Number of ‘NEET’ teens one of the highest in UK
ONE in ten 16 to 17-year-olds in Birmingham is not in work, education or training – one of the highest proportions in the country.
The latest figures from the Department for Education reveal that in 2016, an estimated 2,560 16 and 17-year-olds in the city were not in employment, education or training – otherwise known as NEETs – nearly twice as high as the national average.
Across England, around 69,500 young adults are not in employment, education or training, or about six per cent of all 16 to 17-year-olds.
As well as NEETs, the figures also include 16 and 17-year-olds whose activity is not known – although these only make up a small fraction of the total.
The rest of the West Midlands has more average rates of NEETs – in Dudley, the area with the next highest rate in the region, seven per cent of 16 to 17-yearolds are not in education, work or training.
Meanwhile, Solihull has the lowest rate in the West Midlands, with just five per cent of young people in this situation.

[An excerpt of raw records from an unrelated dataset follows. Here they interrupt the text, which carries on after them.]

(** * Expense-Tracker: the ledger and the forecasting pipeline of [app.py]

    A shallow embedding of [read_data], [save_data],
    [prepare_data_for_forecast], [get_forecast] and the routes that write
    the ledger, and of the pandas operations they are built from, followed
    by their properties.

    Conventions of the embedding.
    - Python floats are idealised as exact rationals ([Q]); [NaN] is the
      [None] of [option Q]; the infinities have no counterpart.  Rounding
      is round-half-to-even on the exact value.  Doubles differ from that
      where a sum cancels or overflows and at ties, so the properties that
      speak of a zero sum or of a rounded value are stated for amounts none
      of which is negative and of ordinary size, and say of a rounded value
      that it is a multiple of the unit at most half a unit away, not which
      way a tie went.
    - A timestamp is the number of days since 1970-01-01: the ledger stores
      calendar dates ([save_data] writes them with [%Y-%m-%d]).
    - The CSV file, the console and the calls made to statsmodels live in an
      explicit [World]; handlers run in a state-and-exception monad.
    - statsmodels is not part of the repository: the fitted Holt-Winters
      model is a variable of the development ([holt_winters]). *)

From Stdlib Require Import String ZArith QArith Qround Qabs List Bool Lia Lqa.
From Stdlib Require Import Sorted Permutation.
Import ListNotations.

Set Implicit Arguments.

(* ================================================================== *)
(** ** Numbers *)
(* ================================================================== *)

Module Num.

Local Open Scope Q_scope.

(** [x == 0] on floats. *)
Definition is_zero (x : Q) : bool := Qeq_bool x 0.

(** [Series.sum()] of a column without [NaN]. *)
Definition qsum (l : list Q) : Q := fold_right Qplus 0 l.

(** Nearest integer, ties to the even one. *)
Definition round_half_even (x : Q) : Z :=
  let f := Qfloor x in
  match Qcompare (x - inject_Z f) (1 # 2) with
  | Lt => f
  | Gt => (f + 1)%Z
  | Eq => if Z.even f then f else (f + 1)%Z
  end.
(** X5. On square tiles of edge [n] every cell of every tile is in the
    atlas: tiles 0, 1 and 5 are copied as they are, tile 2 is turned so
    that atlas cell [(2n+i, n+j)] is its cell [(n-1-j, i)], and tiles 3
    and 4 so that atlas cells [(n+i, 3n+j)] and [(n+i, j)] are their
    cells [(j, n-1-i)]. *)
Theorem X5_cross_atlas_tiles (n : nat) (fld : field) :
  wf3 n n fld ->
  exists c,
    build_cross n n fld = Ok c /\
    forall i j, i < n -> j < n ->
      getitem2 c (n + i) (n + j) = as_cell (getitem3 fld 0 i j) /\
      getitem2 c (n + i) (2 * n + j) = as_cell (getitem3 fld 1 i j) /\
      getitem2 c (2 * n + i) (n + j) = as_cell (getitem3 fld 2 (n - 1 - j) i) /\
      getitem2 c (n + i) (3 * n + j) = as_cell (getitem3 fld 3 j (n - 1 - i)) /\
      getitem2 c (n + i) j = as_cell (getitem3 fld 4 j (n - 1 - i)) /\
      getitem2 c i (n + j) = as_cell (getitem3 fld 5 i j).
Proof.
  intros Hwf.
  destruct (build_cross_spec Hwf) as (c & Hc & Hr & Hk & _ & Hcell).
  exists c. split; [exact Hc|].
  destruct (wf3_tiles Hwf) as (t0 & t1 & t2 & t3 & t4 & t5 & -> & Hall).
  repeat match goal with
         | H : Forall _ (_ :: _) |- _ => inversion H; subst; clear H
         end.
  repeat match goal with
         | H : wf2 _ /\ _ /\ _ |- _ => destruct H as (? & ? & ?)
         end.
  intros i j Hi Hj.
  destruct (rot90_3_spec (as_fval t2)) as (_ & _ & Hrot2).
  destruct (rot90_1_spec (as_fval t3)) as (_ & _ & Hrot3).
  destruct (rot90_1_spec (as_fval t4)) as (_ & _ & Hrot4).
  cbn [as_fval map_nd nrows ncols] in Hrot2, Hrot3, Hrot4.
  unfold getitem3, gettile; cbn [nth_error bind].
  rewrite !getitem2_Ok by lia. cbn [as_cell bind].
  rewrite !Hcell, !cross_cell_unfold by lia.
  repeat split; range_cases; f_equal.
  - replace (n + i - 1 * n) with i by lia.
    replace (n + j - 1 * n) with j by lia.
    apply getd_map_nd; [assumption | lia | lia].
  - replace (n + i - 1 * n) with i by lia.
    replace (2 * n + j - 2 * n) with j by lia.
    apply getd_map_nd; [assumption | lia | lia].
  - rewrite Hrot2 by lia.
    replace (2 * n + i - 2 * n) with i by lia.
    replace (n + j - 1 * n) with j by lia.
    replace (nrows t2) with n by lia.
    apply getd_map_nd; [assumption | lia | lia].
  - rewrite Hrot3 by lia.
    replace (n + i - 1 * n) with i by lia.
    replace (3 * n + j - 3 * n) with j by lia.
    replace (ncols t3) with n by lia.
    apply getd_map_nd; [assumption | lia | lia].
  - rewrite Hrot4 by lia.
    replace (n + i - 1 * n) with i by lia.
    replace (j - 0 * n) with j by lia.
    replace (ncols t4) with n by lia.
    apply getd_map_nd; [assumption | lia | lia].
  - replace (i - 0 * n) with i by lia.
    replace (n + j - 1 * n) with j by lia.
    apply getd_map_nd; [assumption | lia | lia].
Qed.

Lemma X5_cross_atlas_tiles_witness :
  exists c,
    build_cross 2 2 demo_field = Ok c /\
    getitem2 c 3 6 = as_cell (getitem3 demo_field 3 0 0).
Proof.
  destruct (@X5_cross_atlas_tiles 2 demo_field wf3_demo_field) as (c & Hc & H).
  exists c. split; [exact Hc|].
  destruct (H 1 0) as (_ & _ & _ & H3 & _); [lia | lia | exact H3].
Defined.

(** ** The value of a block, in general *)









(** ** The list of patches *)

Lemma emitted_cells (fld vlons vlats : ndarray3 Qc) (a : nat)
      (threshold normavg : Qc) (cs : list (nat * nat * nat)) :
  map p_cell (flat_map (emit fld vlons vlats a threshold normavg) cs)
  = filter (passes fld a threshold normavg) cs.
Proof.
  induction cs as [|c cs IH]; [reflexivity|].
  cbn [flat_map filter]. rewrite map_app, IH. unfold emit at 1, passes at 2.
  destruct (Qle_bool threshold (Qcabs (cell_value fld a normavg c))); reflexivity.
Qed.

Lemma emitted_patch (fld vlons vlats : ndarray3 Qc) (a : nat)
      (threshold normavg : Qc) (cs : list (nat * nat * nat)) (p : patch) :
  In p (flat_map (emit fld vlons vlats a threshold normavg) cs) ->
  In (p_cell p) cs /\
  p = mk_patch (p_cell p) (corners vlons vlats a (p_cell p))
               (cell_value fld a normavg (p_cell p)) /\
  passes fld a threshold normavg (p_cell p) = true.
Proof.
  intros Hp. apply in_flat_map in Hp. destruct Hp as (c & Hc & Hp).
  unfold emit in Hp.
  destruct (Qle_bool threshold (Qcabs (cell_value fld a normavg c))) eqn:E;
    [|destruct Hp].
  destruct Hp as [<-|[]]. cbn [p_cell]. repeat split; assumption.
Qed.
(* ===== verification/_CoqProject ===== *)
-Q . S2P
Prelude.v
GoStrings.v
Sha256.v
Json.v
RoomTypes.v
Projection.v
Ports.v
Coordinator.v
CoordinatorSafety.v
CoordinatorFlow.v
StoreSchema.v
StoreBase.v
StoreTasks.v
StoreRepository.v
StoreRecovery.v
StoreAdmission.v
StoreInvariant.v
StoreOps.v
StoreSafety.v
StorePort.v
StoreAdmissionSafety.v
CoordinatorStore.v
Hub.v
JsonFacts.v
StrictJson.v
StrictFacts.v
Wire.v
WireSafety.v
Messages.v
Session.v
SessionSafety.v
GoDecode.v
Jsonrpc.v
RpcClient.v
RpcSafety.v
Adapter.v
AdapterSafety.v
Process.v
OwnedSafety.v
Supervisor.v
SupervisorSafety.v
CodexRuntime.v
CodexRuntimeSafety.v
Workgroup.v
WorkgroupRun.v
WorkgroupSafety.v
TerminalText.v
TerminalView.v
TerminalMirror.v
TerminalPrint.v
Terminal.v
TerminalLogic.v
TerminalSafety.v
TerminalBook.v
TerminalDelivery.v
GoUrl.v
ResourceRequest.v
PersonalBroker.v
PersonalSafety.v
Programs.v
Executors.v
Documents.v
ExecutorSafety.v
ExecutorEvidence.v
DocumentEvidence.v
CommitProgram.v
CommitEvidence.v
Workspace.v
RemoteWorkers.v
RemoteSafety.v
Questions.v
NetworkWire.v
NetworkHost.v
NetworkSafety.v
CodexIsolated.v
NetworkClient.v
ChatBot.v
ApprovalWindow.v
ChatWindow.v
Dashboard.v
(** Updates of fields an assertion does not look at. *)
Lemma t_quiet_update f P :
  quiet P -> (forall c, roomID (f c) = roomID c) ->
  (forall c, active (state (f c)) = active (state c) /\ pendingControls (state (f c)) = pendingControls (state c) /\
     queue (state (f c)) = queue (state c) /\ status (state (f c)) = status (state c) /\ threadReady (f c) = threadReady c) ->
  triple P (update f) (fun _ => P).
Proof.
  intros HP Hr Hf. eapply t_pre; [|by apply t_update]. intros c v H.
  destruct (Hf c) as (E1 & E2 & E3 & E4 & E5). by apply (HP c).
Qed.
Lemma t_loaded_update f :
  (forall c, roomID (f c) = roomID c) ->
  (forall c, active (state (f c)) = active (state c) /\ pendingControls (state (f c)) = pendingControls (state c) /\
     queue (state (f c)) = queue (state c)) ->
  triple loaded (update f) (fun _ => loaded).
Proof.
  intros Hr Hf. eapply t_pre; [|by apply t_update]. intros c v H.
  destruct (Hf c) as (E1 & E2 & E3). by apply (loaded_core c).
Qed.
(** Freezing is always safe. *)
Lemma t_freeze st : st <> RoomReady -> triple safe (update (set_status st)) (fun _ => safe).
Proof.
  intros Hs. eapply t_pre; [|by apply t_update]. intros c v [H|[]]; [left; by apply (loaded_core c)|right].
  by split.
Qed.

Lemma t_project e P : quiet P -> triple P (project e) (fun _ => P).
Proof.
  intros HP. unfold project. eapply t_bind; [apply t_here|]. intros c. destruct (Apply (projection c) e) as [p u].
  eapply t_seq; [eapply t_pre; [|by apply t_quiet_update]; by intros c' v [-> H]|].
  intros _. destruct (pu_Transient u); [by apply t_act|apply t_skip].
Qed.
Lemma t_drop_turn turn P : quiet P -> triple P (drop_turn turn) (fun _ => P).
Proof.
  intros HP. unfold drop_turn. eapply t_bind; [apply t_here|]. intros c. destruct (removeTurn _ _ _) as [p u].
  eapply t_seq; [eapply t_pre; [|by apply t_quiet_update]; by intros c' v [-> H]|]. intros _. apply t_transients.
Qed.
Lemma t_resetProjection P : quiet P -> triple P resetProjection (fun _ => P).
Proof.
  intros HP. unfold resetProjection. eapply t_bind; [apply t_here|]. intros c. destruct (reset _) as [p u].
  eapply t_seq; [eapply t_pre; [|by apply t_quiet_update]; by intros c' v [-> H]|]. intros _. apply t_transients.
Qed.
Lemma t_failPersistence e : triple safe (failPersistence e) (fun _ => safe).
Proof.
  unfold failPersistence. eapply t_seq; [by apply t_freeze|]. intros _. apply t_quiet_update; [apply quiet_safe|done..].
Qed.

(** ** Facts of a good view *)

Record view_ok (v : RoomView) : Prop :=
  { vo_sorted : StronglySorted (key_lt snd) (v_queue v);
    vo_unique : NoDup (v_queue v).*1;
    vo_controls : forall x, x ∈ v_ctrls v -> x ∈ v_known v }.
Lemma t_view {B} (m : M B) P Q : triple (fun c v => P c v /\ view_ok v) m Q -> triple P m Q.
Proof.
  intros H w (G & T & E & HP). apply H. split_and!; try done.
  split; [by apply good_sorted|by apply good_unique|by apply good_controls].
Qed.

(** An assertion that only looks at the active binding, the controls and the queue. *)
Definition core_quiet (P : Coordinator -> RoomView -> Prop) : Prop :=
  forall c c' v, active (state c') = active (state c) -> pendingControls (state c') = pendingControls (state c) ->
    queue (state c') = queue (state c) -> P c v -> P c' v.
Lemma core_quiet_quiet P : core_quiet P -> quiet P.
Proof. intros H c c' v E1 E2 E3 _ _. by apply H. Qed.
Lemma core_quiet_loaded : core_quiet loaded.
Proof. exact loaded_core. Qed.
Lemma t_core_update f P :
  core_quiet P -> (forall c, roomID (f c) = roomID c) ->
  (forall c, active (state (f c)) = active (state c) /\ pendingControls (state (f c)) = pendingControls (state c) /\
     queue (state (f c)) = queue (state c)) ->
  triple P (update f) (fun _ => P).
Proof.
  intros HP Hr Hf. eapply t_pre; [|by apply t_update]. intros c v H.
  destruct (Hf c) as (E1 & E2 & E3). by apply (HP c).
Qed.

(** ** Dispatch *)

Lemma can_dispatch_true c :
  can_dispatch c = true ->
  active (state c) = None /\ pendingControls (state c) = [] /\ status (state c) = RoomReady /\
  exists next rest, queue (state c) = next :: rest.
Proof.
  unfold can_dispatch. destruct (question c), (active (state c)), (pendingControls (state c)), (queue (state c)) as [|x q];
    try done. intros H. bool_props. split_and!; try done. by eexists _, _.
Qed.

(** Between [BeginDispatch] and its outcome: the message is dispatched in the
    repository and still first in the queue in memory. *)
Definition dispatching (next : QueuedMessage) (rest : list QueuedMessage) (c : Coordinator) (v : RoomView) : Prop :=
  (exists a, active (state c) = Some a /\ tb_TurnID a = "") /\ pendingControls (state c) = [] /\
  queue (state c) = next :: rest /\ start_ok (si_ClientMessageID (q_Input next)) v /\ v_queue v = queued_entry <$> rest.

Lemma dispatching_core next rest : core_quiet (dispatching next rest).
Proof. intros c c' v E1 E2 E3. unfold dispatching. by rewrite E1, E2, E3. Qed.

Lemma dispatching_loaded next rest c v : dispatching next rest c v -> loaded c v.
Proof.
  intros ((a & Ha & Et) & Hp & Hq & (s & E1 & E2 & _) & E4). split.
  - rewrite E1. done.
  - congruence.
  - rewrite E2. intros x Hx. by apply not_elem_of_nil in Hx.
  - unfold pending_ids. rewrite Hp. intros x Hx. by apply not_elem_of_nil in Hx.
  - right. right. eauto.
Qed.

(** The same once the message left the queue in memory. *)
Lemma dispatching_popped next rest c v :
  dispatching next rest c v -> loaded (set_queue tail c) v.
Proof.
  intros H. pose proof (dispatching_loaded _ _ _ _ H) as []. destruct H as (_ & _ & Hq & _ & E4).
  split; try done. left. unfold synced. simpl. by rewrite Hq.
Qed.

Lemma dispatch_view c v v' next rest s :
  loaded c v -> view_ok v -> active (state c) = None -> pendingControls (state c) = [] -> queue (state c) = next :: rest ->
  dispatches (si_ClientMessageID (q_Input next)) v v' s ->
  dispatching next rest (set_active (Some {| tb_MessageID := si_ClientMessageID (q_Input next); tb_TurnID := "";
                                             tb_State := RequestDispatching |}) c) v'.
Proof.
  intros L [Vs Vu _] Ha Hp Hq (n & Hn & E1 & E2 & E3 & E4).
  pose proof (ld_idle _ _ L Ha) as Ea. rewrite Ea in E1. apply Permutation_singleton_r in E1.
  assert (Sy : synced c v).
  { destruct (ld_queue _ _ L) as [Hs|[(x & Hx & _)|(a & E & _)]]; [done| |congruence].
    unfold pending_ids in Hx. rewrite Hp in Hx. by apply not_elem_of_nil in Hx. }
  unfold synced in Sy. rewrite Hq, fmap_cons in Sy.
  assert (Ec : v_ctrls v = []).
  { destruct (v_ctrls v) as [|x l] eqn:El; [done|]. assert (Hx : x ∈ pending_ids c) by (apply (ld_controls _ _ L); rewrite El; left).
    unfold pending_ids in Hx. rewrite Hp in Hx. by apply not_elem_of_nil in Hx. }
  set (cid := si_ClientMessageID (q_Input next)) in *.
  rewrite <- Sy in Vs, Vu, Hn, E3. rewrite fmap_cons in Vu. apply NoDup_cons in Vu as [Vn Vu].
  assert (Hw : without cid (queued_entry next :: (queued_entry <$> rest)) = queued_entry <$> rest).
  { unfold without. simpl. rewrite String.eqb_refl. simpl. f_equal. clear -Vn.
    change (cid ∉ (queued_entry <$> rest).*1) in Vn. revert Vn. generalize (queued_entry <$> rest). intros l Vn.
    induction l as [|p l IH]; simpl; [done|]. rewrite fmap_cons in Vn.
    apply not_elem_of_cons in Vn as [Vn1 Vn2]. destruct (String.eqb_spec p.1 cid) as [E|E]; [congruence|]. simpl. by rewrite IH. }
  assert (En : n = q_AcceptedSeq next).
  { apply elem_of_cons in Hn as [[= ->]|Hn]; [done|]. exfalso. apply Vn. simpl. fold cid.
    change cid with (cid, n).1. by apply list_elem_of_fmap_2. }
  rewrite Hw in E3. apply StronglySorted_inv in Vs as [_ Vf]. subst n. split_and!.
  - by eexists.
  - done.
  - done.
  - exists (q_AcceptedSeq next). split_and!; [done|congruence|]. rewrite E3. exact Vf.
  - by rewrite E3.
Qed.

Nationally, boys are slightly more likely to be out of work, education or training than girls, while 17-year-olds are more likely to be NEETs than 16- yearolds – and the same is true across the West Midlands.
In Birmingham, 12 per cent of young men are NEETs compared to nine per cent of young women, while 16 per cent of all 17-yearolds are – much higher than the four per cent of 16-year- olds.
Young adults who are NEETs as teenagers are more likely to be unemployed, unqualified and untrained later in life.